EXERCISE BRIEF: Please give back word for word the lines below, from the first one through the one with "Definition R1_preapproved : ProgramRequest.body".

SUPPLIED INFORMATION:
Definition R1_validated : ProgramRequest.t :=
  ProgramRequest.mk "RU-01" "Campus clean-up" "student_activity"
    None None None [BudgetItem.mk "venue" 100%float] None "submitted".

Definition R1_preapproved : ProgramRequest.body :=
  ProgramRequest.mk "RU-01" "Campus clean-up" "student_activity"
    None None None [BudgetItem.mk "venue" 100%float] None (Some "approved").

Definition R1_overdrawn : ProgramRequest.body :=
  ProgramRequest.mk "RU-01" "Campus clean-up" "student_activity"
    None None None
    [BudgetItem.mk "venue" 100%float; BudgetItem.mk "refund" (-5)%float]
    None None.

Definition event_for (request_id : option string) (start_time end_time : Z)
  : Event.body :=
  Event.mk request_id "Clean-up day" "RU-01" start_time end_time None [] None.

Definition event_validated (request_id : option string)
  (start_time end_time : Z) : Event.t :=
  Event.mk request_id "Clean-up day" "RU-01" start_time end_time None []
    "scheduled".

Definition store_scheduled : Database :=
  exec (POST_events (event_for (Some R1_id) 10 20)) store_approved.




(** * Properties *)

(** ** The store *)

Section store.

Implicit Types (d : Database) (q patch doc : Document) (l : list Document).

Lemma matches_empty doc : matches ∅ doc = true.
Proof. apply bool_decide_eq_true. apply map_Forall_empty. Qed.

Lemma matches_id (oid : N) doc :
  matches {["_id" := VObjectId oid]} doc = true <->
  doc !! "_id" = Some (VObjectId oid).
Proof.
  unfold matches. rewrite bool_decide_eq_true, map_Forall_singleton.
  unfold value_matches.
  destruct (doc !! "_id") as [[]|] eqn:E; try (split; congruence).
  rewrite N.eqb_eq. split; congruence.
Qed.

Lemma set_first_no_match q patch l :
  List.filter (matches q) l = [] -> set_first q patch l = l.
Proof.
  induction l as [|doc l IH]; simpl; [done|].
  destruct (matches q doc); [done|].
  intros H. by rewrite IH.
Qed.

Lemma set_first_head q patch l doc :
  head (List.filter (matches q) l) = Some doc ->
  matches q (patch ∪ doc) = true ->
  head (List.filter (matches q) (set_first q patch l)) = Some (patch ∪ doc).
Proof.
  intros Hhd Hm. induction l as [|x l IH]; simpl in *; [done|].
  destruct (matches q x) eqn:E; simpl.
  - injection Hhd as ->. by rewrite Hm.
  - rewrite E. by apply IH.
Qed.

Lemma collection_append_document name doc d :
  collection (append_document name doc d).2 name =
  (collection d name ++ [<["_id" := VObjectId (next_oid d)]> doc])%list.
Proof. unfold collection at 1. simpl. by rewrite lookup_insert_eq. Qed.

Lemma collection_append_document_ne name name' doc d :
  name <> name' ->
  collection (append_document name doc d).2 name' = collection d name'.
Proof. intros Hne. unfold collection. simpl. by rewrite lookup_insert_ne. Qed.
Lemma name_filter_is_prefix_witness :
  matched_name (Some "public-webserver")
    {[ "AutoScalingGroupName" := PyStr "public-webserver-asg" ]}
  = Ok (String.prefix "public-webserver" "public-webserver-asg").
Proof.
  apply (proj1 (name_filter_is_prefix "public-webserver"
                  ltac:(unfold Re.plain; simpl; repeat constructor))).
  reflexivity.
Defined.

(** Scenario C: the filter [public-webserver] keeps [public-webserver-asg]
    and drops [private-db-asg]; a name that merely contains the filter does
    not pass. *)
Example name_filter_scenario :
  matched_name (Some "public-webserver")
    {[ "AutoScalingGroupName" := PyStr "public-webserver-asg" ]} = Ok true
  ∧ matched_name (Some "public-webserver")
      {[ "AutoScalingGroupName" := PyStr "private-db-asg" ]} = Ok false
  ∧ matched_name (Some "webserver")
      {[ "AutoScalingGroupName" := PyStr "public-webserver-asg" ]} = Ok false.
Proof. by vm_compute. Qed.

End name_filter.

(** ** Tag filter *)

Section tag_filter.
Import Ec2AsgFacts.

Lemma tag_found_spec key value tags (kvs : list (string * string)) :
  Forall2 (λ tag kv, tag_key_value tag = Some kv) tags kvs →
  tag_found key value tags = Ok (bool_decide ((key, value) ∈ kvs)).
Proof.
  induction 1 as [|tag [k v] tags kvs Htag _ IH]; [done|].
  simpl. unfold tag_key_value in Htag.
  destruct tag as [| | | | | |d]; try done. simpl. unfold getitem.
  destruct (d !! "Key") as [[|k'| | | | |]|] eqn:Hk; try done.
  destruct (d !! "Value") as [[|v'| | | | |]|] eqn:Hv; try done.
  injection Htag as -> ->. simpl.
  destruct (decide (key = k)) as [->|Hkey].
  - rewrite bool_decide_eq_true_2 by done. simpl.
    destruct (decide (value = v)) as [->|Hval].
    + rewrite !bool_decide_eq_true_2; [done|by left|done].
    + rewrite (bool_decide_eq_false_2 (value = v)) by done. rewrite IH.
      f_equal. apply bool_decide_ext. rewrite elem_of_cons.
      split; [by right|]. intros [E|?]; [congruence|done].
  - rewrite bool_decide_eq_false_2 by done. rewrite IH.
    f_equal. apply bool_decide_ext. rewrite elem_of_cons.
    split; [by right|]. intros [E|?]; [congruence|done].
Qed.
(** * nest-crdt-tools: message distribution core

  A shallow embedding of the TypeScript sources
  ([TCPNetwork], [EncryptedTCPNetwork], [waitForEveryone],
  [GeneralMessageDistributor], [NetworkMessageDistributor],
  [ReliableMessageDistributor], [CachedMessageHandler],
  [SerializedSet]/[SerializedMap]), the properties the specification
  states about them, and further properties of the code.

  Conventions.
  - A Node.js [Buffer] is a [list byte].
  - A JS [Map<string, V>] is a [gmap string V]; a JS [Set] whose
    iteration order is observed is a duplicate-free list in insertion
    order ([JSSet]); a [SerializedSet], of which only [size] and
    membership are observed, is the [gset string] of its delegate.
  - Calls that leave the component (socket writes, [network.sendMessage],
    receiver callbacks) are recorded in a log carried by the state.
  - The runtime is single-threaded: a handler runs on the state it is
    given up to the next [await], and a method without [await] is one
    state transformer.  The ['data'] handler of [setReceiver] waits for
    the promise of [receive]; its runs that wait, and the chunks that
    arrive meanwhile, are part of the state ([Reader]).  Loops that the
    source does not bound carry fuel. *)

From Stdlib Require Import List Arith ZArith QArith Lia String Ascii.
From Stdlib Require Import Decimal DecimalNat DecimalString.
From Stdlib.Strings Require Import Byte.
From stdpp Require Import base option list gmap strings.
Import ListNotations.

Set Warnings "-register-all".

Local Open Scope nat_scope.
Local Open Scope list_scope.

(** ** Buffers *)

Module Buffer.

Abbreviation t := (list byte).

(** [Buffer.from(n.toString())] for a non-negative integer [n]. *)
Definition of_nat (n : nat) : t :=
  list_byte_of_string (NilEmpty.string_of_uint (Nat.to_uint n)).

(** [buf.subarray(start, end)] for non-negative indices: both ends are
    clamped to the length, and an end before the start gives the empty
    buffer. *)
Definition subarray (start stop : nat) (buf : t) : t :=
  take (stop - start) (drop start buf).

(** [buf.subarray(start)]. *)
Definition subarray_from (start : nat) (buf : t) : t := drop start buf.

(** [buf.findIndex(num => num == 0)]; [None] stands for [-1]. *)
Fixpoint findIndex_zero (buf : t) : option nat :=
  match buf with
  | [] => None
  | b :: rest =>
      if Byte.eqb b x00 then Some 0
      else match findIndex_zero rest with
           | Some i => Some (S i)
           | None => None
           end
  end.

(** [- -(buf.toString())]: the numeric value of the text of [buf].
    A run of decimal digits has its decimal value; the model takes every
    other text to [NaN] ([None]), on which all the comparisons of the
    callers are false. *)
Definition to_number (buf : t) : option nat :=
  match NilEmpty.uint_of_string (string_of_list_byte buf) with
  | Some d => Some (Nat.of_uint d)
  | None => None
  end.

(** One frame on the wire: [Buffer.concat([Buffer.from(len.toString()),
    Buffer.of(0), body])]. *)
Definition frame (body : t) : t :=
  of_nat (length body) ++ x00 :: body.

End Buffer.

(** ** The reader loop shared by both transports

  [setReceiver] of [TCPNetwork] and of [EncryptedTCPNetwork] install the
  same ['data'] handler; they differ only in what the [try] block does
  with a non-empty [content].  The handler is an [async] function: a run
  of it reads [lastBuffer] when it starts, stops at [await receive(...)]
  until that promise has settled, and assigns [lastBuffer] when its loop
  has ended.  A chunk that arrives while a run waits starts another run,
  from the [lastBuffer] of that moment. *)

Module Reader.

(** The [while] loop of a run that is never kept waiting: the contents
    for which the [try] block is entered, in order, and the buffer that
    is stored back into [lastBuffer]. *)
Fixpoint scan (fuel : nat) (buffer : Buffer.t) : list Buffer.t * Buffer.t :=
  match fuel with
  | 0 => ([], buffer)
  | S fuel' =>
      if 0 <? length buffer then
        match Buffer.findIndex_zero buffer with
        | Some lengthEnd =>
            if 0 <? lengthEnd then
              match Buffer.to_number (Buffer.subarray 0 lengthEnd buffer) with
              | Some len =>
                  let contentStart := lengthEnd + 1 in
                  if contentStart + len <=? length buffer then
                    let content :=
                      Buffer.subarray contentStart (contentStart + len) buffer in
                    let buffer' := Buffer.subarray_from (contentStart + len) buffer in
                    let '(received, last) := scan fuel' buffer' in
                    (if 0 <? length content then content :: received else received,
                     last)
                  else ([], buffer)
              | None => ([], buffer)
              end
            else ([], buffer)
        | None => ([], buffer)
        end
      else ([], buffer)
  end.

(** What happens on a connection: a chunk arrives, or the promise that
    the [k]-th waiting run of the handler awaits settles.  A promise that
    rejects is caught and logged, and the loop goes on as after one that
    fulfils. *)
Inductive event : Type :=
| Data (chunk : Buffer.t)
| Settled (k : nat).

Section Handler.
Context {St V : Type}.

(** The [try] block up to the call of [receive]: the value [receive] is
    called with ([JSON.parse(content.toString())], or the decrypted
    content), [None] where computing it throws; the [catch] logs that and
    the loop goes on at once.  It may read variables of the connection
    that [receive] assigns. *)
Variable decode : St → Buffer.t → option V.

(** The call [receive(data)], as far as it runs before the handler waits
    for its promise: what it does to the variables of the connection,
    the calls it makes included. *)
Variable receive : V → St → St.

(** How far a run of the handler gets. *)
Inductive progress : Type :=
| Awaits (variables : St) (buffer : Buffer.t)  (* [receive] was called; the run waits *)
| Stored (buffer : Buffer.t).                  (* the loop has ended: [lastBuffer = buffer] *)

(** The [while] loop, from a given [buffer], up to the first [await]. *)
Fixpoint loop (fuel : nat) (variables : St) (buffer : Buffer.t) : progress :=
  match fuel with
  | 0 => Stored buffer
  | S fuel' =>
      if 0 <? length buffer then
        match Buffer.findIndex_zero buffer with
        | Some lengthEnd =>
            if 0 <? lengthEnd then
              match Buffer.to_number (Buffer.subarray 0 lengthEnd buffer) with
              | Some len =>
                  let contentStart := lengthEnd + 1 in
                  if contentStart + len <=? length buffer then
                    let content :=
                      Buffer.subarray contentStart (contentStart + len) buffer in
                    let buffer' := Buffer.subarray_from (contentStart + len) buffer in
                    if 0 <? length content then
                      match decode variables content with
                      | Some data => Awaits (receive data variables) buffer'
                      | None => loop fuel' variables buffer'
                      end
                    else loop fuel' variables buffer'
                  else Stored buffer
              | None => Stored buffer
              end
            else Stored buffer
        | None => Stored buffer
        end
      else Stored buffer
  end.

RESULT:
Definition R1_validated : ProgramRequest.t :=
  ProgramRequest.mk "RU-01" "Campus clean-up" "student_activity"
    None None None [BudgetItem.mk "venue" 100%float] None "submitted".

Definition R1_preapproved : ProgramRequest.body :=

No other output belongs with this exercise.